A day or so later, Frank happened to be walking by the theater and saw a construction team dismantling the set. He stepped inside to have a look. Frank could pass as a teamster or a biker in those days. No one questioned his presence. He saw the oversized cork board poster from the front of the theater casually set aside. There was a parade of hefty men hoisting and carrying things out to the trucks and the trash. Frank picked up the poster and walked out to the truck and kept walking. That Toxic Audio poster hangs in her room to this day.
Sarah was still on the fence about Frank back then. Our romance was an irritant and one she was told by others to not hold much stock in, but this kind gesture she acknowledged and appreciated.
The story did not end there.
Her obsession remained unfettered by their absence. Toxic Audio played occasionally on the East Coast. Sometimes it was an accessible venue like Birdland in Manhattan’s theater district, others a grueling three hour ride on a Chinese bus. We no longer had the luxury of an inside man, so it became an expensive venture. The Toxins were kind and threw a comp her way when they could, but there was gas and time and the feeding of us all on these crazy road trips. But the idea of not seeing her beloved Toxins was anathema to her. Again, we indulged her with an “oh it’s just once or twice a year” attitude.

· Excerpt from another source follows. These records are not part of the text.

(** The text [format_4f] writes has the layout of [fixed4_shape] and reads
    as a number within half of 1/10000 of the value. *)
Lemma format_4f_spec (v : Q) :
  exists value q,
    format_4f (Some v) = inr value
    /\ fixed4_shape value = true
    /\ parse_float value = Some q
    /\ Qabs (q - v) <= 1 # 20000.
Proof.
  unfold format_4f.
  assert (Hx : 0 <= Qabs v * 10000).
  { apply Qmult_le_0_compat; [apply Qabs_nonneg|discriminate]. }
  destruct (round_half_even_near _ Hx) as [Hn Hnear].
  set (n := round_half_even (Qabs v * 10000)) in *.
  pose proof (Z.div_mod n 10000 ltac:(lia)) as Hdm.
  pose proof (Z.mod_pos_bound n 10000 ltac:(lia)) as Hfr.
  assert (Hip : (0 <= n / 10000)%Z) by (apply Z.div_pos; lia).
  destruct (string_of_Z_digits _ Hip) as (ds & Hstr & Hval & Hrange & Hne).
  destruct (span_digits_pad4 _ Hfr) as (fp & Hspan & Hlen & Hfp).
  rewrite Hstr.
  destruct ds as [|d0 ds']; [congruence|]. clear Hne.
  pose proof (span_digits_string_of_digits (d0 :: ds') (pad4 (n mod 10000)) Hrange) as Hsd.
  assert (Hq : inject_Z n == inject_Z (n / 10000) * 10000 + inject_Z (n mod 10000)).
  { rewrite Hdm at 1. rewrite inject_Z_plus, inject_Z_mult. ring. }
  apply Qabs_Qle_condition in Hnear.
  assert (Hshape : forall body,
            body = string_of_digits (d0 :: ds') ++ "." ++ pad4 (n mod 10000) ->
            (let '(ip, r) := span_digits body in
             match ip, list_ascii_of_string r with
             | _ :: _, ["."; a; b; c; d]%char => forallb is_digit [a; b; c; d]
             | _, _ => false
             end) = true).
  { intros body ->. cbn [append] in Hsd |- *. rewrite Hsd.
    unfold pad4. cbn [list_ascii_of_string forallb].
    rewrite !is_digit_digit_char. reflexivity. }
  assert (Hparse : forall body,
            body = string_of_digits (d0 :: ds') ++ "." ++ pad4 (n mod 10000) ->
            (let '(ip, r) := span_digits body in
             match r with
             | EmptyString => match ip with [] => None | _ => Some (inject_Z 0) end
             | String "." r' =>
                 let '(fp, r'') := span_digits r' in
                 match r'', (ip ++ fp)%list with
                 | EmptyString, _ :: _ =>
                     Some (inject_Z (digits_value ip)
                           + inject_Z (digits_value fp)
                             / inject_Z (10 ^ Z.of_nat (List.length fp)))
                 | _, _ => None
                 end
             | _ => None
             end)
            = Some (inject_Z (n / 10000) + inject_Z (n mod 10000) / inject_Z (10 ^ 4))).
  { intros body ->. cbn [append] in Hsd |- *. rewrite Hsd. rewrite Hspan.
    cbn [app]. rewrite Hval, Hfp, Hlen. reflexivity. }
  destruct (Qlt_bool v 0) eqn:Esign.
  - apply Qlt_bool_iff in Esign.
    eexists _, _. split; [reflexivity|].
    split; [|split].
    + cbn [append]. unfold fixed4_shape. cbn [drop_minus]. apply Hshape. reflexivity.
    + cbn [append]. unfold parse_float. cbn [strip_sign].
      specialize (Hparse _ eq_refl). cbn [append] in Hparse, Hsd.
      rewrite Hsd in Hparse |- *. rewrite Hspan in Hparse |- *.
      cbn [app] in Hparse |- *. reflexivity.
    + rewrite Hval, Hfp, Hlen.
      rewrite (Qabs_neg v) in Hnear by (apply Qlt_le_weak; exact Esign).
      apply Qabs_Qle_condition.
      change (inject_Z (10 ^ Z.of_nat 4)) with 10000.
      change (inject_Z (-1)) with (-1).
      unfold Qdiv. change (/ 10000) with (1 # 10000).
      split; lra.
  - apply Qlt_bool_false in Esign.
    eexists _, _. split; [reflexivity|].
    cbn [append string_of_digits].
    split; [|split].
    + unfold fixed4_shape. rewrite drop_minus_digit by apply is_digit_digit_char.
      apply (Hshape _ eq_refl).
    + unfold parse_float. rewrite strip_sign_digit by apply is_digit_digit_char.
      specialize (Hparse _ eq_refl). cbn [append string_of_digits] in Hparse, Hsd.
      rewrite Hsd in Hparse |- *. rewrite Hspan in Hparse |- *.
      cbn [app] in Hparse |- *. reflexivity.
    + rewrite Hval, Hfp, Hlen.
      rewrite (Qabs_pos v) in Hnear by exact Esign.
      apply Qabs_Qle_condition.
      change (inject_Z (10 ^ Z.of_nat 4)) with 10000.
      change (inject_Z 1) with 1.
      unfold Qdiv. change (/ 10000) with (1 # 10000).
      split; lra.
Qed.

Lemma fromisoformat_valid (s : string) (dt : datetime) :
  fromisoformat s = inr dt -> valid_datetime dt = true.
Proof.
  unfold fromisoformat. destruct (iso_fields s) as [dt'|]; [|discriminate].
  destruct (valid_datetime dt') eqn:E; [|discriminate].
  intros H. inversion H. subst dt'. exact E.
Qed.

Lemma collect_in (value : period -> py Q) (ps : list period) (items : list (Q * string))
    (v : Q) (ts : string) :
  collect value ps = inr items -> In (v, ts) items ->
  exists p, In p ps /\ startTime p = ts.
Proof.
  revert items. induction ps as [|p ps IH]; intros items Hc Hin; cbn [collect] in Hc.
  - inversion Hc. subst items. destruct Hin.
  - destruct (value p) as [e|v0]; cbn [bind] in Hc; [discriminate|].
    destruct (collect value ps) as [e|rest]; cbn [bind ret] in Hc; [discriminate|].
    inversion Hc. subst items. destruct Hin as [Hin|Hin].
    + inversion Hin. exists p. split; [left|]; reflexivity.
    + destruct (IH rest eq_refl Hin) as (q & Hq & Hts). exists q. split; [right|]; assumption.
Qed.

(** The pair a scan of at least one pair ends on: a pair of the sequence,
    greatest with MAX, least with MIN, the first one otherwise. *)
Lemma scan_winner (limit : string) (x : Q * string) (rest : list (Q * string)) :
  exists v ts,
    scan limit (x :: rest) = (Some v, Some ts)
    /\ In (v, ts) (x :: rest)
    /\ (limit = "MAX" -> forall y, In y (x :: rest) -> fst y <= v)
    /\ (limit = "MIN" -> forall y, In y (x :: rest) -> v <= fst y)
    /\ (limit <> "MAX" -> limit <> "MIN" -> (v, ts) = x).
Proof.
  rewrite scan_cons. destruct x as [v0 d0]. cbn [fst snd].
  destruct (String.eqb_spec limit "MAX") as [->|Hmax].
  - destruct (scan_max_from rest v0 d0) as (pre & v & d & post & Hs & Hf & Hpre & Hpost).
    exists v, d. rewrite Hf, Hs. split; [reflexivity|]. split; [apply in_elt|].
    split; [|split; [discriminate|congruence]].
    intros _ y Hy. apply in_app_or in Hy. destruct Hy as [Hy|[Hy|Hy]].
    + apply Qlt_le_weak. revert y Hy. apply Forall_forall. exact Hpre.
    + subst y. apply Qle_refl.
    + revert y Hy. apply Forall_forall. exact Hpost.
  - destruct (String.eqb_spec limit "MIN") as [->|Hmin].
    + destruct (scan_min_from rest v0 d0) as (pre & v & d & post & Hs & Hf & Hpre & Hpost).
      exists v, d. rewrite Hf, Hs. split; [reflexivity|]. split; [apply in_elt|].
      split; [discriminate|]. split; [|congruence].
      intros _ y Hy. apply in_app_or in Hy. destruct Hy as [Hy|[Hy|Hy]].
      * apply Qlt_le_weak. revert y Hy. apply Forall_forall. exact Hpre.
      * subst y. apply Qle_refl.
      * revert y Hy. apply Forall_forall. exact Hpost.
    + exists v0, d0. rewrite scan_other_from by assumption.
      split; [reflexivity|]. split; [left; reflexivity|].
      split; [congruence|]. split; [congruence|]. reflexivity.
Qed.



(** The end-to-end example of the specification, and the same hour seen
    from three other offsets. *)
Example answer_run :
  air_temperature sample_forecast "F" 2 "MAX" = inr "2023-01-01T09:00:00Z 75.0000"
  /\ _get_query_results sample_pow ["TEMPERATURE AIR F 2 MAX"] sample_forecast
     = inr ["2023-01-01T09:00:00Z 75.0000"]
  /\ humidity sample_forecast 2 "MIN" = inr "2023-01-01T08:00:00Z 40.0000%"
  /\ chance_of_precipitation sample_forecast 2 "MAX" = inr "2023-01-01T09:00:00Z 20.0000%"
  /\ _datetime_to_utc (Some "2023-01-01T09:00:00+00:00") = inr "2023-01-01T09:00:00Z"
  /\ _datetime_to_utc (Some "2023-01-01T14:30:00+05:30") = inr "2023-01-01T09:00:00Z"
  /\ _datetime_to_utc (Some "2022-12-31T23:00:00-10:00") = inr "2023-01-01T09:00:00Z".
Proof. repeat split; vm_compute; reflexivity. Qed.

(** * Further properties of the queries *)

Lemma for_each_app {A S : Type} (l1 l2 : list A) (body : A -> S -> py S) (s : S) :
  for_each (l1 ++ l2) body s = (s' <- for_each l1 body s ;; for_each l2 body s').
Proof.
  revert s. induction l1 as [|x l1 IH]; intros s; cbn [app for_each].
  - reflexivity.
  - destruct (body x s) as [e|s']; cbn [bind]; [reflexivity|apply IH].
Qed.

Lemma for_each_ext {A S : Type} (l : list A) (body1 body2 : A -> S -> py S) (s : S) :
  (forall x s', body1 x s' = body2 x s') ->
  for_each l body1 s = for_each l body2 s.
Proof.
  intros H. revert s. induction l as [|x l IH]; intros s; cbn [for_each].
  - reflexivity.
  - rewrite H. destruct (body2 x s) as [e|s']; cbn [bind]; [reflexivity|apply IH].
Qed.

(** The five loops are one loop over the value each reads. *)
Lemma metric_loop_for_each (float_pow : Q -> Q -> Q) (m : metric) (data : forecast)
    (length : Z) (limit : string) :
  metric_loop float_pow m data length limit
  = for_each (range length)
      (fun i '(target, target_datetime) =>
         p <- index (periods data) i ;;
         curr <- metric_value float_pow m p ;;
         ret (_process_curr_item curr target (startTime p) target_datetime limit))
      (None, None).
Proof. destruct m; reflexivity. Qed.
Lemma SFcompare_antisym (x y : spec_float) :
  SFcompare y x = option_map CompOpp (SFcompare x y).
Proof.
  destruct x as [sx|sx| |sx mx ex], y as [sy|sy| |sy my ey]; simpl;
    try reflexivity;
    try (destruct sx; reflexivity); try (destruct sy; reflexivity);
    try (destruct sx, sy; reflexivity).
  destruct sx, sy; simpl; try reflexivity;
    rewrite (Z.compare_antisym ey ex); destruct (ey ?= ex)%Z; simpl;
    try reflexivity;
    change (Pos.compare_cont Eq mx my) with (Pos.compare mx my);
    change (Pos.compare_cont Eq my mx) with (Pos.compare my mx);
    rewrite (Pos.compare_antisym my mx); destruct (my ?= mx)%positive;
    reflexivity.
Qed.

Lemma SFcompare_None (x y : spec_float) :
  SFcompare x y = None -> x = S754_nan \/ y = S754_nan.
Proof.
  destruct x as [sx|sx| |sx mx ex], y as [sy|sy| |sy my ey]; simpl;
    intros H; try discriminate H; auto.
Qed.

Lemma leb_ltb_false (a b : number) : (a <=? b) = true -> (b <? a) = false.
Proof.
  rewrite FloatAxioms.leb_spec, FloatAxioms.ltb_spec. unfold SFleb, SFltb.
  rewrite (SFcompare_antisym (Prim2SF a) (Prim2SF b)).
  destruct (SFcompare (Prim2SF a) (Prim2SF b)) as [[ | | ]|]; simpl; congruence.
Qed.

Lemma ltb_leb (a b : number) : (a <? b) = true -> (a <=? b) = true.
Proof.
  rewrite FloatAxioms.leb_spec, FloatAxioms.ltb_spec. unfold SFleb, SFltb.
  destruct (SFcompare (Prim2SF a) (Prim2SF b)) as [[ | | ]|]; congruence.
Qed.

Lemma not_nan_Prim2SF (a : number) : is_nan a = false -> Prim2SF a <> S754_nan.
Proof.
  unfold is_nan. rewrite FloatAxioms.eqb_spec. intros H E. rewrite E in H. discriminate H.
Qed.

Lemma leb_refl (a : number) : is_nan a = false -> (a <=? a) = true.
Proof.
  unfold is_nan. rewrite FloatAxioms.eqb_spec, FloatAxioms.leb_spec. unfold SFeqb, SFleb.
  destruct (SFcompare (Prim2SF a) (Prim2SF a)) as [[ | | ]|]; simpl; congruence.
Qed.

(** Two numbers, neither NaN and neither below the other, compare equal. *)
Lemma not_ltb_leb (a b : number) :
  is_nan a = false -> is_nan b = false ->
  (a <? b) = false -> (b <? a) = false ->
  (a <=? b) = true /\ (b <=? a) = true.
Proof.
  intros Ha Hb. apply not_nan_Prim2SF in Ha. apply not_nan_Prim2SF in Hb.
  rewrite !FloatAxioms.leb_spec, !FloatAxioms.ltb_spec. unfold SFleb, SFltb.
  rewrite (SFcompare_antisym (Prim2SF a) (Prim2SF b)).
  destruct (SFcompare (Prim2SF a) (Prim2SF b)) as [[ | | ]|] eqn:E; simpl;
    try congruence; auto.
  destruct (SFcompare_None _ _ E); contradiction.
Qed.

(** 200 and 50 have the same significand, two binades apart. *)
Lemma ge_200_not_lt_50 (r : number) : (200 <=? r) = true -> (r <? 50) = false.
Proof.
  rewrite FloatAxioms.leb_spec, FloatAxioms.ltb_spec. unfold SFleb, SFltb.
  change (Prim2SF 200) with (S754_finite false 7036874417766400 (-45)).
  change (Prim2SF 50) with (S754_finite false 7036874417766400 (-47)).
  destruct (Prim2SF r) as [s|s| |s m e]; cbn [SFcompare].
  - intros H; discriminate H.
  - destruct s; intros H; [discriminate H | reflexivity].
  - intros H; discriminate H.
  - destruct s; [intros H; discriminate H|].
    destruct (Z.compare_spec (-45) e) as [E|E|E]; intros H; try discriminate H.
    + subst e. reflexivity.
    + destruct (Z.compare_spec e (-47)) as [F|F|F]; try reflexivity; lia.
Qed.

Lemma is_zero_Prim2SF (a : number) :
  is_zero a = true -> exists s, Prim2SF a = S754_zero s.
Proof.
  unfold is_zero. rewrite FloatAxioms.eqb_spec. unfold SFeqb.
  change (Prim2SF zero) with (S754_zero false).
  destruct (Prim2SF a) as [s|s| |s m e]; cbn [SFcompare].
  - intros _. exists s. reflexivity.
  - destruct s; intros H; discriminate H.
  - intros H; discriminate H.
  - destruct s; intros H; discriminate H.
Qed.

Lemma zeros_leb (a b : number) :
  is_zero a = true -> is_zero b = true -> (a <=? b) = true.
Proof.
  intros Ha Hb. rewrite FloatAxioms.leb_spec.
  destruct (is_zero_Prim2SF a Ha) as [sa ->].
  destruct (is_zero_Prim2SF b Hb) as [sb ->]. reflexivity.
Qed.

(** [Math.max] of two numbers is an upper bound of both and one of them. *)
Lemma Math_max_spec (a b : number) :
  is_nan a = false -> is_nan b = false ->
  (a <=? JS.Math_max a b) = true
  /\ (b <=? JS.Math_max a b) = true
  /\ (JS.Math_max a b = a \/ JS.Math_max a b = b).
Proof.
  intros Ha Hb. unfold JS.Math_max. rewrite Ha, Hb. cbn [orb].
  destruct (JS.is_pos_zero b && JS.is_neg_zero a) eqn:Z.
  - apply andb_prop in Z. destruct Z as [Zb Za].
    apply andb_prop in Zb. apply andb_prop in Za.
    repeat split; auto using leb_refl. apply zeros_leb; tauto.
  - destruct (a <? b) eqn:E1.
    + repeat split; auto using ltb_leb, leb_refl.
    + repeat split; auto using leb_refl.
      destruct (b <? a) eqn:E2; [auto using ltb_leb|].
      apply (not_ltb_leb a b Ha Hb E1 E2).
Qed.

End Binary64.

(** ** Lists of recommendations *)

Lemma In_existsb_eqb (s : string) (l : list string) :
  In s l <-> existsb (String.eqb s) l = true.
Proof.
  split.
  - intros H. apply existsb_exists. exists s.
    split; [assumption | apply String.eqb_refl].
  - intros H. apply existsb_exists in H. destruct H as [x [H E]].
    apply String.eqb_eq in E. subst x. assumption.
Qed.


(** ** Properties of the engine *)

Section EngineProperties.

Variable RUNOFF_impervious RUNOFF_pervious : number.
Variable computePeakRunoff : number -> number -> number -> number.
Variable computeWQv : number -> number -> number -> number.
Variable KinematicWaveResult : Type.
Variable peakDischarge : KinematicWaveResult -> number.
Variable computeKinematicWaveSolution : KW.Params -> KinematicWaveResult.
Variable numberToString : number -> string.

Let assess : string -> DIN1986Input -> DIN1986Result KinematicWaveResult :=
  performDIN1986Assessment RUNOFF_impervious RUNOFF_pervious
    computePeakRunoff computeWQv KinematicWaveResult peakDischarge
    computeKinematicWaveSolution numberToString.

(** C1.  The requirement flag is the comparison "sealed area > 800", in
    the engine and in the indicator of the form alike: at exactly 800 it
    is false, at 800.01 and at the next number above 800 it is true. *)
Theorem C1_nachweis_required_iff_sealed_area_above_800
    (jetzt : string) (input : DIN1986Input) :
  nachweisErforderlich (assess jetzt input) = (800 <? versiegelteFlaeche input)
  /\ CoPilotPage_nachweisErforderlich input = (800 <? versiegelteFlaeche input)
  /\ nachweisErforderlich (assess jetzt (set_versiegelteFlaeche 800 input)) = false
  /\ nachweisErforderlich (assess jetzt (set_versiegelteFlaeche 800.01 input)) = true
  /\ nachweisErforderlich (assess jetzt (set_versiegelteFlaeche (next_up 800) input)) = true.
Proof.
  repeat split; reflexivity.
Qed.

There was not much in Sarah’s life that gave her real pleasure. Her first year of high school proved challenging for a myriad of reasons, I just wanted her happy. Many of her classmates were starting to experiment with drugs and alcohol. This seemed, at the time, a relatively harmless once-in-a-while treat that I could barter for good behavior. She was always grateful, but I did often have to pry her off them with a crowbar. She was always the very last one to leave and the waterworks that ensued could have filled a 20 gallon fish tank. It became hard for Sarah to separate the joy of seeing them with the pain of it being over. When I would bring this up, Sarah would say with complete honesty and without sarcasm, “If you think this is bad, just imagine what I would be like if I couldn’t go!”
Sometime later, we inherited a car.
This helped cement the tenuous relationship between Frank and Sarah as he had no qualms about driving her to East Oatmeal, New Jersey if Toxic Audio happened to be doing a random show in some high school auditorium. Twice, we drove back and forth to Troy, New York, a three hour drive each way, so Sarah could bask in their presence. There is nothing to do in Troy, NY after dark on a weekday, so Frank and I wound up walking the bleak and deserted streets. We never saw another person, but we were looking over our shoulders the whole time. It was not a romantic setting. Looking up at the music hall from the abandoned street corner, we were able to hear the muted tones of the performance. Suddenly, we heard Sarah’s unmistakable cheering above everything else. That girl has an incredible pair of lungs on her! If only we could find a way to harness this power.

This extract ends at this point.